Taipei’s fourth SDG Asia Expo, held from Sept. 11 to 13 under the theme “Charge Towards Change,” was more than just a showcase of green technology. With more than 100 exhibitors at the Taipei World Trade Center, the event was a testing ground for policies that Taiwan hopes would transform climate ambitions into real action.
As the focus moves to the COP30 UN climate change summit in Belem, Brazil, next month, what happens in Taipei and New Delhi would help determine whether Asia’s climate efforts lead to actual emissions cuts or remain symbolic.
The challenges and opportunities at the SDG Asia Expo reflected Taiwan’s broader policy context. It has set stricter climate targets through its Comprehensive Carbon Reduction Action Plan and the Climate Change Response Act (氣候變遷因應法), aiming for bigger cuts by 2030, 2032 and 2035. They are concrete policy commitments, supported by laws and clear plans. As Taiwan is not part of the UN, it does not have an official role in global climate negotiations.
Still, the SDG Asia Expo allowed Taiwan to show how it manages climate policy outside traditional international settings, highlighting its emissions tracking, regulations and corporate reporting.
Similarly, India is at its own critical climate juncture. It has been moving forward with its own climate architecture, establishing a carbon credit trading scheme and greenhouse-gas intensity rules for industrial entities, while promoting renewable energy. However, its rapid industrial expansion and continued dependence on coal raise the stakes.
India must ensure its policies are not only ambitious on paper, but resilient in practice, building institutional capacity, protecting vulnerable sectors and resisting the temptation to delay standards when faced with industry pressure. As Taiwan strives to prevent its new laws from being undermined by poor enforcement, India must also equip its intensity targets and emerging carbon market with real institutional strength.
Beyond their individual approaches, Taiwan and India have much to gain from mutual learning. Taiwan’s strong corporate culture around transparency, environmental, social and governance practices, and independent reporting could help sharpen India’s carbon accounting and build investor confidence. India’s experience with large-scale renewable deployment, green hydrogen pilots and decentralized clean technology offers lessons in driving down costs and making clean solutions accessible across diverse geographies.
Supply chains are already powerful vectors of influence: If Taiwanese companies insist on low-carbon sourcing or if international buyers demand carbon reductions, those ripple effects would extend across Asia. Conversely, a well-structured Indian carbon market could create tradable credits and investment opportunities attractive to Taiwanese capital seeking responsible offsets.
Pledges matter, but unless they translate into measurable, enforceable action, they remain empty. That is the test for Taipei and New Delhi. Regulations need teeth. Pilot projects must feed into standards. Reporting, measurement and verification systems have to be transparent, consistent and internationally intelligible. Transitions must also be fair. Workers, communities and small producers cannot be left behind; public financing, social safety nets and just-transition planning are not optional, but central to legitimacy.

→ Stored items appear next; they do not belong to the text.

(** The rotation code of [handleRoundResultsConfirm], from "Move to next
    team" on, where it is reached: when the value [checkWinCondition]
    returned is falsy, [currentTeamIndex] becomes
    [(currentTeamIndex + 1) mod teamCount]; [currentRound] grows by one
    exactly when that new index is [0], and is unchanged otherwise;
    [roundResults] is emptied, [roundStartTime] is [null] and
    [currentWordIndex] is [0].  An index within
    [0 <= currentTeamIndex < selectedTeams.length] stays within it. *)
Lemma rotation_code_passes_the_turn :
  ∀ (checkWin : GameState → JsVal) (finalResults : list RoundResult)
    (a : App.AppModel) (g : GameState),
    App.gameState a = Some g →
    let scored := App.scoredState finalResults g in
    let teamCount := Z.of_nat (length (selectedTeams (settings g))) in
    checkWinCondition scored = [] →
    truthy (checkWin scored) = false →
    ∃ g', App.gameState (App.handleRoundResultsConfirm checkWin finalResults a)
          = Some g'
          ∧ currentTeamIndex g' = rem (add (currentTeamIndex g) 1) teamCount
          ∧ (∀ i, currentTeamIndex g = Num i → 0 ≤ i < teamCount →
                  currentTeamIndex g' = Num ((i + 1) mod teamCount)
                  ∧ (currentRound g'
                     = if decide ((i + 1) mod teamCount = 0)
                       then currentRound g + 1 else currentRound g))
          ∧ currentRound g'
            = (if is_zero (currentTeamIndex g')
               then currentRound g + 1 else currentRound g)
          ∧ roundResults g' = []
          ∧ roundStartTime g' = None
          ∧ currentWordIndex g' = 0%nat
          ∧ isRoundActive g' = false
          ∧ selectedTeams (settings g') = selectedTeams (settings g)
          ∧ (Spec.teamIndexInRange g → Spec.teamIndexInRange g').
Proof.
  intros checkWin finalResults a g Hg scored teamCount Hnil Hw.
  exists (App.nextTurn scored).
  split; [by rewrite (confirm_no_winner checkWin finalResults a g)|].
  split_and!; try done.
  - intros i Hi Hrange. cbn. rewrite Hi, rem_next_index by done.
    fold teamCount. split; [done|]. cbn [is_zero].
    by destruct (Z.eqb_spec ((i + 1) mod teamCount) 0); case_decide.
  - intros Hin. by apply (nextTurn_in_range scored).
Qed.

(** A two-team session with no winner, the helper read as one name or
    [null]: confirming the results of [T1] passes the turn to [T2] within
    round [1]; confirming those of [T2] passes it back to [T1] and opens
    round [2]. *)
Lemma rotation_code_passes_the_turn_witness :
  let a := {| App.screen := App.RoundResultsScreen;
              App.gameState := Some Sample.gameT1T2;
              App.savedGameState := None |} in
  let a1 := App.handleRoundResultsConfirm App.firstWinner
              Sample.oneGuessedOneSkipped a in
  let a2 := App.handleRoundResultsConfirm App.firstWinner
              Sample.oneGuessedOneSkipped a1 in
  ((λ g, (currentTeamIndex g, currentRound g)) <$> App.gameState a1)
  = Some (Num 1, 1)
  ∧ ((λ g, (currentTeamIndex g, currentRound g)) <$> App.gameState a2)
    = Some (Num 0, 2).
Proof.
  cbv zeta. split.
  - destruct (rotation_code_passes_the_turn App.firstWinner
                Sample.oneGuessedOneSkipped
                {| App.screen := App.RoundResultsScreen;
                   App.gameState := Some Sample.gameT1T2;
                   App.savedGameState := None |}
                Sample.gameT1T2 eq_refl eq_refl eq_refl)
      as (g' & Hg' & _ & Hidx & _).
    destruct (Hidx 0 eq_refl ltac:(cbn; lia)) as [Hi Hr].
    rewrite Hg'. cbn [fmap option_fmap option_map]. by rewrite Hi, Hr.
  - reflexivity.
Defined.



(** ** The end of a round by timeout *)

Lemma endRound_delivers timedOut now p :
  (GamePlay.endRound timedOut now p).2 = GamePlay.roundResultsRef p.
Proof. reflexivity. Qed.

Lemma timerTick_expired now p s :
  roundStartTime (GamePlay.gameState p) = Some s →
  GamePlay.timeLeft (roundTimer (settings (GamePlay.gameState p))) s now ≤ 0 →
  ∃ pEnd, GamePlay.timerTick now p = (pEnd, Some (GamePlay.roundResultsRef p))
          ∧ GamePlay.roundEndedByTimeout pEnd = true
          ∧ isRoundActive (GamePlay.gameState pEnd) = false
          ∧ GamePlay.roundResults pEnd = GamePlay.roundResultsRef p.
Proof.
  intros Hs Hleft. unfold GamePlay.timerTick. rewrite Hs.
  destruct (Z.leb_spec (GamePlay.timeLeft
                          (roundTimer (settings (GamePlay.gameState p))) s now) 0);
    [|lia].
  eexists. split; [reflexivity|done].
Qed.

Lemma handleWordAction_ref g p :
  GamePlay.roundResultsRef (GamePlay.handleWordAction g p)
  = GamePlay.roundResultsRef p
  ∧ GamePlay.gameState (GamePlay.handleWordAction g p) = GamePlay.gameState p.
Proof. unfold GamePlay.handleWordAction. by destruct (GamePlay.wordActionAccepted p). Qed.

Lemma wordActionAccepted_flagged p :
  GamePlay.cheatingDetected p = true → GamePlay.wordActionAccepted p = false.
Proof.
  intros Hc. unfold GamePlay.wordActionAccepted. rewrite Hc.
  by rewrite orb_true_r.
Qed.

The SDG Asia Expo must demand more than claps and slogans — real, measurable commitments backed by timelines that can be enforced. For India, the event’s lesson is clear: Speed up market mechanisms now, protect vulnerable sectors with targeted support and do not defer standards in the face of political or industrial pressure.
COP30 offers New Delhi a chance to emerge not only as a nation with big pledges, but one with delivered outcomes. Similarly, Taiwan’s role is to wait for no formal recognition to hold itself to high standards and to make governance, not diplomatic status, the proof point of credibility.
If both economies press ahead with strong laws, transparent systems and honest reporting, the Asia-Pacific region can provide the model many developing nations need, showing that climate ambition and economic development can move hand in hand.
The residue of the SDG Asia Expo should be regulatory frameworks, funding flows and enforced standards — not just case studies. The real test of leadership is not what is promised in international forums, but what is delivered in factories, farms, financial markets and everyday lives. Asia’s climate moment is not merely looming; it has begun. The world will be watching whether Taipei and New Delhi rise to their full weight.
Sutandra Singha is an independent researcher with a doctorate in international studies, specializing in climate change, from Jawaharlal Nehru University in New Delhi.